- _Work item_
When you reach the line containing "Context (cpu : nat)" in the data below, begin returning lines exactly as written, and stop once the line containing "cx_read_kernel_str cx_read_user_str image_ctx];" has been returned.

Stored data:
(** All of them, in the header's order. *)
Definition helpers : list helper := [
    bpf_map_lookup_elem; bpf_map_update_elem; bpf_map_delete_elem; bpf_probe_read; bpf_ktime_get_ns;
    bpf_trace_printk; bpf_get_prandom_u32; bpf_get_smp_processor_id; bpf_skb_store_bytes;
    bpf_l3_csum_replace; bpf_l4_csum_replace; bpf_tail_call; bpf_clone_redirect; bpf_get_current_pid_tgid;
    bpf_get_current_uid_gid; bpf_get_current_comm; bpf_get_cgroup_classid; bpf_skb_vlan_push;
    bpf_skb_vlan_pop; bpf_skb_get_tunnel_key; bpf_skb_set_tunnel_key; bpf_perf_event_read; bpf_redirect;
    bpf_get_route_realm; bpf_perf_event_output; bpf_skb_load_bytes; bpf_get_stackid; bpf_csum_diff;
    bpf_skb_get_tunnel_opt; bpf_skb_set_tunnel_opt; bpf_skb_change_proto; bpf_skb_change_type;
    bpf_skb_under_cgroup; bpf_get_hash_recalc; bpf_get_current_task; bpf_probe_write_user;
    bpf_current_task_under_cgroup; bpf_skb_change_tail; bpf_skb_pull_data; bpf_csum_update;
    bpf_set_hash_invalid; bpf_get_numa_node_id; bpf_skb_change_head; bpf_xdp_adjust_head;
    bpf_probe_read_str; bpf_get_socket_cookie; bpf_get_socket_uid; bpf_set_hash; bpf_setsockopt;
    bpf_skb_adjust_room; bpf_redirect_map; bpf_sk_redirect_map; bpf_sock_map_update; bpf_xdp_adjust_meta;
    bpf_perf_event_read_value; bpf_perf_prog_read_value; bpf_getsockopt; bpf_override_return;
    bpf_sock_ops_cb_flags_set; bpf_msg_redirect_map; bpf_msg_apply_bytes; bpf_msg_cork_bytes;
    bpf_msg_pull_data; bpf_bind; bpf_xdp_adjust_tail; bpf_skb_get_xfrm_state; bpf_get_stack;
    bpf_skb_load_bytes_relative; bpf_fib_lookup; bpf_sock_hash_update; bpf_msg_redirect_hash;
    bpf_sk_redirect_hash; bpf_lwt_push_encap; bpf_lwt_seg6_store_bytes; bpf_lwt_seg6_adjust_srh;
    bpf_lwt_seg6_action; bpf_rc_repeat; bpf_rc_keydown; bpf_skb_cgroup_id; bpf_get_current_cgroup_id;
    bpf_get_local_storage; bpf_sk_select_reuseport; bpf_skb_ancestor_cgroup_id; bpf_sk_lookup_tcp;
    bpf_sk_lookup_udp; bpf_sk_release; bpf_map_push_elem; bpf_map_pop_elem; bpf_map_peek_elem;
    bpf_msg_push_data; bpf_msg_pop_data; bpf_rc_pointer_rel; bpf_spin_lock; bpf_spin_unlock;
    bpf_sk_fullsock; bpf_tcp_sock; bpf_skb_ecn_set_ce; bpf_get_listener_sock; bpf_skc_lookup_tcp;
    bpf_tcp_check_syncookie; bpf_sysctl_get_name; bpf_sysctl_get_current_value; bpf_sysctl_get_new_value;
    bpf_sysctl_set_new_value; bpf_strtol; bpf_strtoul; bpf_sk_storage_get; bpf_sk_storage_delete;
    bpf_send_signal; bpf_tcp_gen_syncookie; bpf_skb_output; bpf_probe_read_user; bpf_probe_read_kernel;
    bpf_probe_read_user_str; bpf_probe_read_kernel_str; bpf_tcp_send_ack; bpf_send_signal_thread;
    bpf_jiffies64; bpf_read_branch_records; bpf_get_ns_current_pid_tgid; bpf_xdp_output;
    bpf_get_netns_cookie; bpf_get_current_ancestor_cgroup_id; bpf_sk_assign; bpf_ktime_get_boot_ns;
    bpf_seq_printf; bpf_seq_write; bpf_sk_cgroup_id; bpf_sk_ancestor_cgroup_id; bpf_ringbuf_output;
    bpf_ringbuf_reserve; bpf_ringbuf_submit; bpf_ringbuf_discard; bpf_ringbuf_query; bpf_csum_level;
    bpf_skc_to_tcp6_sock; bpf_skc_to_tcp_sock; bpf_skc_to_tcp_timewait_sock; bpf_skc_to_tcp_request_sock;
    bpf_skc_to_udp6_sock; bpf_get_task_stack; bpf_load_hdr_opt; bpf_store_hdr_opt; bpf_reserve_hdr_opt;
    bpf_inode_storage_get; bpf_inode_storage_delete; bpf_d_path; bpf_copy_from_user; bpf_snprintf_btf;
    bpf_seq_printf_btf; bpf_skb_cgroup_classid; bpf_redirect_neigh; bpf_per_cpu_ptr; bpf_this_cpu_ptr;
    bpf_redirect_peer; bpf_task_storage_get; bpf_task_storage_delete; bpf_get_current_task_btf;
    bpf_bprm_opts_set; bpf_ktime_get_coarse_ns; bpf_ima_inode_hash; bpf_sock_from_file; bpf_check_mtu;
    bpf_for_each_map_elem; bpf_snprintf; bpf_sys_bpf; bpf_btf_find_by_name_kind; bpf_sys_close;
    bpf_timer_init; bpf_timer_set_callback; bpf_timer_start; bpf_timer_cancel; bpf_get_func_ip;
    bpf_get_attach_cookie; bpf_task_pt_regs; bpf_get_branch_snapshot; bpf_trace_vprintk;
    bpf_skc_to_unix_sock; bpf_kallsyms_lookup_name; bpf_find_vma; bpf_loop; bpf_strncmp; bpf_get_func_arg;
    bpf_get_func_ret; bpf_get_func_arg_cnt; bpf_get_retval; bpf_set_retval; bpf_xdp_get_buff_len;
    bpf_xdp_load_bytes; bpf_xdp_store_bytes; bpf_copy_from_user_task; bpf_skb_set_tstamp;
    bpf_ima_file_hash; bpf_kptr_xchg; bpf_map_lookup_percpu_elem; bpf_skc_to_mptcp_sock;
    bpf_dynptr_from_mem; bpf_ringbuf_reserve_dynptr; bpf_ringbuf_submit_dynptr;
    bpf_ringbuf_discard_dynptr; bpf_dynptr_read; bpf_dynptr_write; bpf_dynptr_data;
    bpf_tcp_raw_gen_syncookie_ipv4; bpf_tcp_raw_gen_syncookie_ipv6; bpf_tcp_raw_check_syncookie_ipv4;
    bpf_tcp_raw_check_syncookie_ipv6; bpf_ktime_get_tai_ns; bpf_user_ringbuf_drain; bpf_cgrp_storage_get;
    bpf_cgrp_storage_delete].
...
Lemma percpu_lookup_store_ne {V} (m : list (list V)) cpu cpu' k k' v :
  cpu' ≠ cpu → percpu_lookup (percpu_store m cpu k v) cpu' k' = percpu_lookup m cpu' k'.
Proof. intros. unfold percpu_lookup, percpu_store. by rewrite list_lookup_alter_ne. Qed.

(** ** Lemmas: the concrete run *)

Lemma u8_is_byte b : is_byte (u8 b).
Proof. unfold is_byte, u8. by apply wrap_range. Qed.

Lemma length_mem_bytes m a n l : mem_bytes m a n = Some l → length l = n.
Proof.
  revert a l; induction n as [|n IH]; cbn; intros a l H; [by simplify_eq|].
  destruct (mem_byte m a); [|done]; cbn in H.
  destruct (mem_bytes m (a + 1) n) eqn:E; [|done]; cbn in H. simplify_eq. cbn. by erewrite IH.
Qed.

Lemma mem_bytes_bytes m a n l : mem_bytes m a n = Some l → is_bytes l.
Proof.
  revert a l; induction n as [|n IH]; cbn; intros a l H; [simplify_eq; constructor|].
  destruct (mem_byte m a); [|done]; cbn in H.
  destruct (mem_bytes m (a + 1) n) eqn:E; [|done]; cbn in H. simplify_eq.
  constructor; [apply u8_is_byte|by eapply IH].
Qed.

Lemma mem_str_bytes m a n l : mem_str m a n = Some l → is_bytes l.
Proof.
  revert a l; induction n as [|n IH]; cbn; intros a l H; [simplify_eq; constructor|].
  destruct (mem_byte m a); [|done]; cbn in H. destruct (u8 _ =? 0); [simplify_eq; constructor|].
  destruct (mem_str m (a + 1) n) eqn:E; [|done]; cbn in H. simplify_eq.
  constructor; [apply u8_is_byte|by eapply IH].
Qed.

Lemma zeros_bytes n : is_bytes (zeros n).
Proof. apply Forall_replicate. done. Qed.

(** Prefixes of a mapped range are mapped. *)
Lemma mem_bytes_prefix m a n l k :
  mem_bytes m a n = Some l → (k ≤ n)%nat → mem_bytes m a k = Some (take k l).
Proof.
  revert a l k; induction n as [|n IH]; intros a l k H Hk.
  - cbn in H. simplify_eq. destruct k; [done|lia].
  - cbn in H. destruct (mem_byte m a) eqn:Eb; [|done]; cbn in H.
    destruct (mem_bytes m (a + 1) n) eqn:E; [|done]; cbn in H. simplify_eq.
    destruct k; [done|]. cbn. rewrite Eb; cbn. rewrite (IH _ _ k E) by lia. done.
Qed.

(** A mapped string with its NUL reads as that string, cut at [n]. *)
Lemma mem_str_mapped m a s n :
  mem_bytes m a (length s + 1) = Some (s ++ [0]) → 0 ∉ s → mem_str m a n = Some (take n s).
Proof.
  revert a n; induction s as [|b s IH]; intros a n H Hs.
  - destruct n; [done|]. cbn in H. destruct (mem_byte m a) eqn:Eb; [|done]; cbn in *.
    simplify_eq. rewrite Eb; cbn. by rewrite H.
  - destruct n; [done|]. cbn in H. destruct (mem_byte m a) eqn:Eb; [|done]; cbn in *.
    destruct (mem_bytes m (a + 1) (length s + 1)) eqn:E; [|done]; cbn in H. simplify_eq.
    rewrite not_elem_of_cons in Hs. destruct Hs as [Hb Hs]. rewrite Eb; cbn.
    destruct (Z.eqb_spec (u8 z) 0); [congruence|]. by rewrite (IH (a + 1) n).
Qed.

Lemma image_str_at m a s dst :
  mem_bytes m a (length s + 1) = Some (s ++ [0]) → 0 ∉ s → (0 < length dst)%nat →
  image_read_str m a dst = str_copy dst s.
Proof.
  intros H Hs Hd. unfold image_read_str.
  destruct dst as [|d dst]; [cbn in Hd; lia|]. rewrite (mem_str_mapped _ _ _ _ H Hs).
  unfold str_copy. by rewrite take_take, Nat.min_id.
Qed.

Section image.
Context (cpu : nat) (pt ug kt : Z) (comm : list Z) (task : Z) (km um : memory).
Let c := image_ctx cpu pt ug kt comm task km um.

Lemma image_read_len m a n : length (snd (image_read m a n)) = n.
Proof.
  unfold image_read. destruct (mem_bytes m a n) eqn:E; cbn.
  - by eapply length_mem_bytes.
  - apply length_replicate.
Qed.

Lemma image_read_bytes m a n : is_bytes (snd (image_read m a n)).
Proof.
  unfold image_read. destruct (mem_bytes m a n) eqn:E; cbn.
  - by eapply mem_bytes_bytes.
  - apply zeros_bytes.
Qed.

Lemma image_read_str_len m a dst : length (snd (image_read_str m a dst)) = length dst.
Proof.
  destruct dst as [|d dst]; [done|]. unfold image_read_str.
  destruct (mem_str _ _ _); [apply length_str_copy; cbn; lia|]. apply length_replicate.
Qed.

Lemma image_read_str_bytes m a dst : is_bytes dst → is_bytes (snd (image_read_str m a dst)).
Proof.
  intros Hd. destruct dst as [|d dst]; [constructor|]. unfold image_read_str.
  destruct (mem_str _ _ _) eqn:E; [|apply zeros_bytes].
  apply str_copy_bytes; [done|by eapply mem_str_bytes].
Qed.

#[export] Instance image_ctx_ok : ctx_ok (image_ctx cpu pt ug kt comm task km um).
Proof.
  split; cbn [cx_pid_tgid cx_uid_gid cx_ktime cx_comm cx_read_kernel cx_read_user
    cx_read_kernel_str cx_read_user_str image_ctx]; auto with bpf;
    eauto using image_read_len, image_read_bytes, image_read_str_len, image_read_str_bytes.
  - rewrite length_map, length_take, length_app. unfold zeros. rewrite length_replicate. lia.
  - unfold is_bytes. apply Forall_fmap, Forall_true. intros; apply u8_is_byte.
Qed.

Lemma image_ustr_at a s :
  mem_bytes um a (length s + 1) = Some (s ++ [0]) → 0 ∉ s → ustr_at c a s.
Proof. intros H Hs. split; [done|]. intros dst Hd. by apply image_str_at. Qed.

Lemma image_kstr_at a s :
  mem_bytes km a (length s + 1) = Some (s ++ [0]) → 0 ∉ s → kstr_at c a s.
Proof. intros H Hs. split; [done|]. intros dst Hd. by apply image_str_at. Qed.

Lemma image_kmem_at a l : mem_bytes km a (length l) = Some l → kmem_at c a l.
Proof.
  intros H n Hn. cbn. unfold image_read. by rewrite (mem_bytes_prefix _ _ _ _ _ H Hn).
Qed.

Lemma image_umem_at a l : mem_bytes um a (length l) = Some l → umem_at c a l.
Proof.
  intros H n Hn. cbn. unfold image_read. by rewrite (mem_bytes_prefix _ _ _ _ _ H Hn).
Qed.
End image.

- _Your response_
Context (cpu : nat) (pt ug kt : Z) (comm : list Z) (task : Z) (km um : memory).
Let c := image_ctx cpu pt ug kt comm task km um.

Lemma image_read_len m a n : length (snd (image_read m a n)) = n.
Proof.
  unfold image_read. destruct (mem_bytes m a n) eqn:E; cbn.
  - by eapply length_mem_bytes.
  - apply length_replicate.
Qed.

Lemma image_read_bytes m a n : is_bytes (snd (image_read m a n)).
Proof.
  unfold image_read. destruct (mem_bytes m a n) eqn:E; cbn.
  - by eapply mem_bytes_bytes.
  - apply zeros_bytes.
Qed.

Lemma image_read_str_len m a dst : length (snd (image_read_str m a dst)) = length dst.
Proof.
  destruct dst as [|d dst]; [done|]. unfold image_read_str.
  destruct (mem_str _ _ _); [apply length_str_copy; cbn; lia|]. apply length_replicate.
Qed.

Lemma image_read_str_bytes m a dst : is_bytes dst → is_bytes (snd (image_read_str m a dst)).
Proof.
  intros Hd. destruct dst as [|d dst]; [constructor|]. unfold image_read_str.
  destruct (mem_str _ _ _) eqn:E; [|apply zeros_bytes].
  apply str_copy_bytes; [done|by eapply mem_str_bytes].
Qed.

#[export] Instance image_ctx_ok : ctx_ok (image_ctx cpu pt ug kt comm task km um).
Proof.
  split; cbn [cx_pid_tgid cx_uid_gid cx_ktime cx_comm cx_read_kernel cx_read_user
    cx_read_kernel_str cx_read_user_str image_ctx]; auto with bpf;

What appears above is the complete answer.